— What is required —
Please output the lines shown below exactly as they appear.

— Supplied material —
(** C4: when the parts of the response hold a part with inline data,
    the call returns the URI built from the first such part; for the
    inline data [image/png], [AAAA] that is
    [data:image/png;base64,AAAA]. *)
Theorem editImageWithPrompt_first_inline_part
  (base64ImageData mimeType0 prompt : string) (response : Response)
  (ps : list Part) :
  generateContent (editRequest base64ImageData mimeType0 prompt) = Resolved response ->
  responseParts response = inl ps ->
  Exists (fun part => inlineData part <> None) ps ->
  exists before part d after,
    ps = (before ++ part :: after)%list /\
    Forall (fun q => inlineData q = None) before /\
    inlineData part = Some d /\
    edit base64ImageData mimeType0 prompt
      = Resolved ("data:" ++ mimeType d ++ ";base64," ++ data d) /\
    (d = {| data := "AAAA"; mimeType := "image/png" |} ->
     edit base64ImageData mimeType0 prompt = Resolved "data:image/png;base64,AAAA").
Proof.
  intros Hcall Hparts Hsome.
  destruct (first_inline ps Hsome) as (before & part & d & after & E & Hb & Hd).
  exists before, part, d, after.
  assert (R : edit base64ImageData mimeType0 prompt
              = Resolved ("data:" ++ mimeType d ++ ";base64," ++ data d)).
  { rewrite (edit_resolved _ _ _ _ Hcall). unfold readResponse.
    rewrite Hparts, E. now rewrite (scanParts_first before after part d Hb Hd). }
  repeat split; try assumption.
  intros ->. exact R.
Qed.

(** C1 (amended): when the parts of the response hold no part with
    inline data, the call fails with an [Error] whose message is the
    no-image text behind the prefix that the [catch] block puts in
    front of every other error message. *)
Theorem editImageWithPrompt_no_image
  (base64ImageData mimeType0 prompt : string) (response : Response)
  (ps : list Part) :
  generateContent (editRequest base64ImageData mimeType0 prompt) = Resolved response ->
  responseParts response = inl ps ->
  Forall (fun part => inlineData part = None) ps ->
  edit base64ImageData mimeType0 prompt
  = Rejected (ErrorObj
      "Failed to edit image: No image data was found in the API response.").
Proof.
  intros Hcall Hparts Hnone.
  rewrite (edit_resolved _ _ _ _ Hcall). unfold readResponse.
  rewrite Hparts. apply scanParts_none in Hnone. now rewrite Hnone.
Qed.

(** C5: what the call fails with when the remote call throws. *)
Theorem editImageWithPrompt_remote_failure
  (base64ImageData mimeType0 prompt : string) (thrown : Thrown) :
  generateContent (editRequest base64ImageData mimeType0 prompt) = Rejected thrown ->
  match thrown with
  | ErrorObj message =>
      if includes "API key not valid" message then
        edit base64ImageData mimeType0 prompt
          = Rejected (ErrorObj
              "The provided API key is not valid. Please check your configuration.")
        /\ "The provided API key is not valid. Please check your configuration."
           <> message
      else
        edit base64ImageData mimeType0 prompt
          = Rejected (ErrorObj ("Failed to edit image: " ++ message))
        /\ includes message ("Failed to edit image: " ++ message) = true
  | NonError _ =>
      edit base64ImageData mimeType0 prompt
        = Rejected (ErrorObj
            "An unknown error occurred while communicating with the AI model.")
  end.
Proof.
  intros Hcall. rewrite (edit_rejected _ _ _ _ Hcall).
  destruct thrown as [message | printed]; simpl catchBlock; [|reflexivity].
  destruct (includes "API key not valid" message) eqn:Hkey.
  - split; [reflexivity|]. intros <-. discriminate Hkey.
  - split; [reflexivity|]. apply includes_suffix.
Qed.

(** C9: when the response has an empty candidates array, or a first
    candidate without content or without a parts array, the access
    faults and the call fails with the [catch] block's rewriting of the
    engine's [TypeError]: its text behind the generic prefix, not the
    no-image message.  The loop over the parts is only reached for a
    response that has a first candidate with a parts array. *)
Theorem editImageWithPrompt_absent_candidate
  (base64ImageData mimeType0 prompt : string) (response : Response) :
  (forall fault, includes "API key not valid" (typeErrorMessage fault) = false) ->
  generateContent (editRequest base64ImageData mimeType0 prompt) = Resolved response ->
  candidates response = Some [] \/
  (exists first rest,
      candidates response = Some (first :: rest) /\
      (candidateContent first = None \/
       candidateContent first = Some {| parts := None |})) ->
  (exists fault,
      responseParts response = inr fault /\
      edit base64ImageData mimeType0 prompt
        = Rejected (ErrorObj ("Failed to edit image: " ++ typeErrorMessage fault))) /\
  edit base64ImageData mimeType0 prompt <> Rejected (ErrorObj noImageMessage) /\
  (forall ps, responseParts response <> inl ps).
Proof.
  intros Hengine Hcall Hshape.
  assert (F : exists fault, responseParts response = inr fault).
  { unfold responseParts.
    destruct Hshape as [-> | (first & rest & -> & [-> | ->])];
      eexists; reflexivity. }
  destruct F as (fault & F).
  assert (R : edit base64ImageData mimeType0 prompt
              = Rejected (ErrorObj ("Failed to edit image: " ++ typeErrorMessage fault))).
  { rewrite (edit_resolved _ _ _ _ Hcall). unfold readResponse. rewrite F.
    simpl catchBlock. now rewrite Hengine. }
  split; [now exists fault|]. split.
  - rewrite R. discriminate.
  - intros ps. rewrite F. discriminate.
Qed.

End EditClientFacts.

Lemma editImageWithPrompt_first_inline_part_witness :
  answering (responseWith twoImages) (editRequest "QUJD" "image/png" "add a glow")
    = Resolved (responseWith twoImages) /\
  responseParts (responseWith twoImages) = inl twoImages /\
  Exists (fun part => inlineData part <> None) twoImages /\
  exists before part d after,
    twoImages = (before ++ part :: after)%list /\
    Forall (fun q => inlineData q = None) before /\
    inlineData part = Some d /\
    editImageWithPrompt sampleTypeErrorMessage (answering (responseWith twoImages))
      "QUJD" "image/png" "add a glow"
      = Resolved ("data:" ++ mimeType d ++ ";base64," ++ data d) /\
    (d = {| data := "AAAA"; mimeType := "image/png" |} ->
     editImageWithPrompt sampleTypeErrorMessage (answering (responseWith twoImages))
       "QUJD" "image/png" "add a glow" = Resolved "data:image/png;base64,AAAA").
Proof.
  assert (H : Exists (fun part => inlineData part <> None) twoImages).
  { apply Exists_cons_tl, Exists_cons_hd. discriminate. }
  split; [reflexivity|]. split; [reflexivity|]. split; [exact H|].
  apply (editImageWithPrompt_first_inline_part sampleTypeErrorMessage
           (answering (responseWith twoImages)) "QUJD" "image/png" "add a glow"
           (responseWith twoImages) twoImages); [reflexivity | reflexivity | exact H].
Defined.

— Task answer —
(** C4: when the parts of the response hold a part with inline data,
    the call returns the URI built from the first such part; for the
    inline data [image/png], [AAAA] that is
    [data:image/png;base64,AAAA]. *)
Theorem editImageWithPrompt_first_inline_part
  (base64ImageData mimeType0 prompt : string) (response : Response)
  (ps : list Part) :
  generateContent (editRequest base64ImageData mimeType0 prompt) = Resolved response ->
  responseParts response = inl ps ->
  Exists (fun part => inlineData part <> None) ps ->
  exists before part d after,
    ps = (before ++ part :: after)%list /\
    Forall (fun q => inlineData q = None) before /\
    inlineData part = Some d /\
    edit base64ImageData mimeType0 prompt
      = Resolved ("data:" ++ mimeType d ++ ";base64," ++ data d) /\
    (d = {| data := "AAAA"; mimeType := "image/png" |} ->
     edit base64ImageData mimeType0 prompt = Resolved "data:image/png;base64,AAAA").
Proof.
  intros Hcall Hparts Hsome.
  destruct (first_inline ps Hsome) as (before & part & d & after & E & Hb & Hd).
  exists before, part, d, after.
  assert (R : edit base64ImageData mimeType0 prompt
              = Resolved ("data:" ++ mimeType d ++ ";base64," ++ data d)).
  { rewrite (edit_resolved _ _ _ _ Hcall). unfold readResponse.
    rewrite Hparts, E. now rewrite (scanParts_first before after part d Hb Hd). }
  repeat split; try assumption.
  intros ->. exact R.
Qed.

(** C1 (amended): when the parts of the response hold no part with
    inline data, the call fails with an [Error] whose message is the
    no-image text behind the prefix that the [catch] block puts in
    front of every other error message. *)
Theorem editImageWithPrompt_no_image
  (base64ImageData mimeType0 prompt : string) (response : Response)
  (ps : list Part) :
  generateContent (editRequest base64ImageData mimeType0 prompt) = Resolved response ->
  responseParts response = inl ps ->
  Forall (fun part => inlineData part = None) ps ->
  edit base64ImageData mimeType0 prompt
  = Rejected (ErrorObj
      "Failed to edit image: No image data was found in the API response.").
Proof.
  intros Hcall Hparts Hnone.
  rewrite (edit_resolved _ _ _ _ Hcall). unfold readResponse.
  rewrite Hparts. apply scanParts_none in Hnone. now rewrite Hnone.
Qed.

(** C5: what the call fails with when the remote call throws. *)
Theorem editImageWithPrompt_remote_failure
  (base64ImageData mimeType0 prompt : string) (thrown : Thrown) :
  generateContent (editRequest base64ImageData mimeType0 prompt) = Rejected thrown ->
  match thrown with
  | ErrorObj message =>
      if includes "API key not valid" message then
        edit base64ImageData mimeType0 prompt
          = Rejected (ErrorObj
              "The provided API key is not valid. Please check your configuration.")
        /\ "The provided API key is not valid. Please check your configuration."
           <> message
      else
        edit base64ImageData mimeType0 prompt
          = Rejected (ErrorObj ("Failed to edit image: " ++ message))
        /\ includes message ("Failed to edit image: " ++ message) = true
  | NonError _ =>
      edit base64ImageData mimeType0 prompt
        = Rejected (ErrorObj
            "An unknown error occurred while communicating with the AI model.")
  end.
Proof.
  intros Hcall. rewrite (edit_rejected _ _ _ _ Hcall).
  destruct thrown as [message | printed]; simpl catchBlock; [|reflexivity].
  destruct (includes "API key not valid" message) eqn:Hkey.
  - split; [reflexivity|]. intros <-. discriminate Hkey.
  - split; [reflexivity|]. apply includes_suffix.
Qed.

(** C9: when the response has an empty candidates array, or a first
    candidate without content or without a parts array, the access
    faults and the call fails with the [catch] block's rewriting of the
    engine's [TypeError]: its text behind the generic prefix, not the
    no-image message.  The loop over the parts is only reached for a
    response that has a first candidate with a parts array. *)
Theorem editImageWithPrompt_absent_candidate
  (base64ImageData mimeType0 prompt : string) (response : Response) :
  (forall fault, includes "API key not valid" (typeErrorMessage fault) = false) ->
  generateContent (editRequest base64ImageData mimeType0 prompt) = Resolved response ->
  candidates response = Some [] \/
  (exists first rest,
      candidates response = Some (first :: rest) /\
      (candidateContent first = None \/
       candidateContent first = Some {| parts := None |})) ->
  (exists fault,
      responseParts response = inr fault /\
      edit base64ImageData mimeType0 prompt
        = Rejected (ErrorObj ("Failed to edit image: " ++ typeErrorMessage fault))) /\
  edit base64ImageData mimeType0 prompt <> Rejected (ErrorObj noImageMessage) /\
  (forall ps, responseParts response <> inl ps).
Proof.
  intros Hengine Hcall Hshape.
  assert (F : exists fault, responseParts response = inr fault).
  { unfold responseParts.
    destruct Hshape as [-> | (first & rest & -> & [-> | ->])];
      eexists; reflexivity. }
  destruct F as (fault & F).
  assert (R : edit base64ImageData mimeType0 prompt
              = Rejected (ErrorObj ("Failed to edit image: " ++ typeErrorMessage fault))).
  { rewrite (edit_resolved _ _ _ _ Hcall). unfold readResponse. rewrite F.
    simpl catchBlock. now rewrite Hengine. }
  split; [now exists fault|]. split.
  - rewrite R. discriminate.
  - intros ps. rewrite F. discriminate.
Qed.

End EditClientFacts.

Lemma editImageWithPrompt_first_inline_part_witness :
  answering (responseWith twoImages) (editRequest "QUJD" "image/png" "add a glow")
    = Resolved (responseWith twoImages) /\
  responseParts (responseWith twoImages) = inl twoImages /\
  Exists (fun part => inlineData part <> None) twoImages /\
  exists before part d after,
    twoImages = (before ++ part :: after)%list /\
    Forall (fun q => inlineData q = None) before /\
    inlineData part = Some d /\
    editImageWithPrompt sampleTypeErrorMessage (answering (responseWith twoImages))
      "QUJD" "image/png" "add a glow"
      = Resolved ("data:" ++ mimeType d ++ ";base64," ++ data d) /\
    (d = {| data := "AAAA"; mimeType := "image/png" |} ->
     editImageWithPrompt sampleTypeErrorMessage (answering (responseWith twoImages))
       "QUJD" "image/png" "add a glow" = Resolved "data:image/png;base64,AAAA").
Proof.
  assert (H : Exists (fun part => inlineData part <> None) twoImages).
  { apply Exists_cons_tl, Exists_cons_hd. discriminate. }
  split; [reflexivity|]. split; [reflexivity|]. split; [exact H|].
  apply (editImageWithPrompt_first_inline_part sampleTypeErrorMessage
           (answering (responseWith twoImages)) "QUJD" "image/png" "add a glow"
           (responseWith twoImages) twoImages); [reflexivity | reflexivity | exact H].
Defined.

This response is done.